3.2 OOM handling flow

When a request would exceed memory.limit_in_bytes , the kernel calls __memcgroup_oom_kill , selecting the highest‑memory‑using process in the group for termination. The OOM policy can be toggled via memory.oom_control (0 = enabled, 1 = disabled).

3.3 Hierarchical resource management

Child groups inherit limits from their parent unless they set stricter values. The memory.use_hierarchy flag controls whether a parent aggregates the memory usage of its children, enabling cluster‑wide visibility in Kubernetes.

4. Cooperation with other cgroup subsystems

4.1 CPU subsystem

Memory limits are often paired with CPU quotas ( cpu.cfs_quota_us ) to provide balanced isolation for compute‑intensive containers.

4.2 Device and blkio subsystems

For storage‑intensive workloads, combine blkio.throttle.read_bps_device / blkio.throttle_write_bps_device with memory limits, and restrict device access via the devices controller to create a complete sandbox.

5. Practical use cases

5.1 Docker / Kubernetes resource control

Docker’s --memory flag maps directly to memory.limit_in_bytes . In Kubernetes, resources.requests and resources.limits generate the corresponding cgroup files, ensuring pods cannot exceed their allocated memory.

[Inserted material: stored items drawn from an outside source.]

Lemma days_before_next_month y m :
  1 ≤ m ≤ 11 → days_before_month y (m + 1) = days_before_month y m + days_in_month y m.
Proof.
  unfold days_before_month, days_in_month. intros Hm.
  destruct (month_cases m) as [->|Hc]; [lia..|].
  destruct_or! Hc; subst m; destruct (is_leap y); reflexivity.
Qed.

Lemma month_start_next i : month_start (i + 1) = month_start i + month_length i.
Proof.
  unfold month_start, month_length.
  destruct (month_cases (i mod 12 + 1)) as [Hm|Hm]; [Z.to_euclidean_division_equations; lia|..].
  - assert (E : (i + 1) / 12 = i / 12 + 1 ∧ (i + 1) mod 12 = 0)
      by (Z.to_euclidean_division_equations; lia).
    destruct E as [-> ->]. rewrite Hm, next_year. change (0 + 1) with 1.
    unfold year_length, days_before_month, days_in_month.
    destruct (is_leap (i / 12)), (is_leap (i / 12 + 1)); cbn; lia.
  - assert (E : (i + 1) / 12 = i / 12 ∧ (i + 1) mod 12 + 1 = i mod 12 + 1 + 1)
      by (Z.to_euclidean_division_equations; lia).
    destruct E as [-> ->].
    rewrite (days_before_next_month (i / 12) (i mod 12 + 1)) by lia. lia.
Qed.

Lemma month_length_bounds i : 28 ≤ month_length i ≤ 31.
Proof. unfold month_length, days_in_month. repeat case_match; lia. Qed.

Lemma month_start_lt i j : i < j → month_start i + month_length i ≤ month_start j.
Proof.
  intros Hij. replace j with (i + 1 + (j - i - 1)) by lia.
  assert (Hk : 0 ≤ j - i - 1) by lia. pattern (j - i - 1).
  apply natlike_ind; [rewrite Z.add_0_r, month_start_next; lia| |done].
  clear Hk. intros k Hk IH. rewrite (Z.add_succ_r (i + 1) k), <- (Z.add_1_r (i + 1 + k)), month_start_next.
  pose proof (month_length_bounds (i + 1 + k)). lia.
Qed.

Lemma ymd2ord_month y m d : 1 ≤ m ≤ 12 → ymd2ord y m d = month_start (y * 12 + m - 1) + d.
Proof.
  intros Hm. unfold ymd2ord, month_start.
  assert (E : (y * 12 + m - 1) / 12 = y ∧ (y * 12 + m - 1) mod 12 + 1 = m)
    by (Z.to_euclidean_division_equations; lia).
  by destruct E as [-> ->].
Qed.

5.2 Preventing memory leaks in micro‑services

By placing each service in its own memory cgroup with a strict hard limit, a leak in one service will only affect that service, not the whole node.

5.3 Multi‑tenant memory quotas

Create per‑tenant groups (e.g., /sys/fs/cgroup/memory/tenant1 ) and set memory.limit_in_bytes to enforce fair usage across users.

6. cgroup version evolution and troubleshooting

6.1 v1 vs v2 differences

Layer model : v1 uses independent hierarchies per subsystem; v2 uses a single unified hierarchy. Accounting granularity : v1 aggregates at the group level, while v2 supports mixed per‑process and per‑group statistics. OOM strategy : v1 kills based on the whole group, v2 can apply finer‑grained selection criteria. Typical deployments : Docker defaults to v1; Kubernetes recommends v2 for cloud‑native workloads.

6.2 Production configuration tips

Disable swap by setting memory.swappiness to 0 for latency‑sensitive services.

Use soft limits to allow short‑term bursts without triggering OOM.

Monitor memory.usage_in_bytes, memory.max_usage_in_bytes and memory.failcnt with Prometheus and set alerts.

Ensure the correct cgroup version is mounted; avoid mixing v1 and v2 controllers.

6.3 Common troubleshooting scripts

The following Bash scripts help diagnose typical issues such as OOM not firing, inconsistent memory statistics, and process migration failures. They check configuration files, display current usage, and optionally enable the OOM killer.

#!/bin/bash
# Example: check OOM configuration for a given cgroup
if [ "$(id -u)" -ne 0 ]; then echo "Run as root"; exit 1; fi
CGROUP=$1
BASE="/sys/fs/cgroup/memory"
PATH="$BASE/$CGROUP"
if [ ! -d "$PATH" ]; then echo "Cgroup not found"; exit 1; fi
echo "Memory limit: $(cat $PATH/memory.limit_in_bytes)"
echo "OOM control: $(cat $PATH/oom_control)"
# Enable OOM if disabled
if grep -q "oom_kill_disable 1" $PATH/oom_control; then
  echo 0 > $PATH/oom_control
  echo "OOM Killer re‑enabled"
fi

Similar scripts are provided for verifying memory.stat vs memory.usage_in_bytes and for safely moving a PID between groups.

Conclusion

Understanding and correctly configuring Linux memory cgroups is essential for reliable container orchestration, micro‑service stability, and multi‑tenant resource fairness. By combining hard and soft limits, hierarchical inheritance, and coordinated use of CPU, blkio, and device controllers, operators can achieve fine‑grained isolation without sacrificing performance.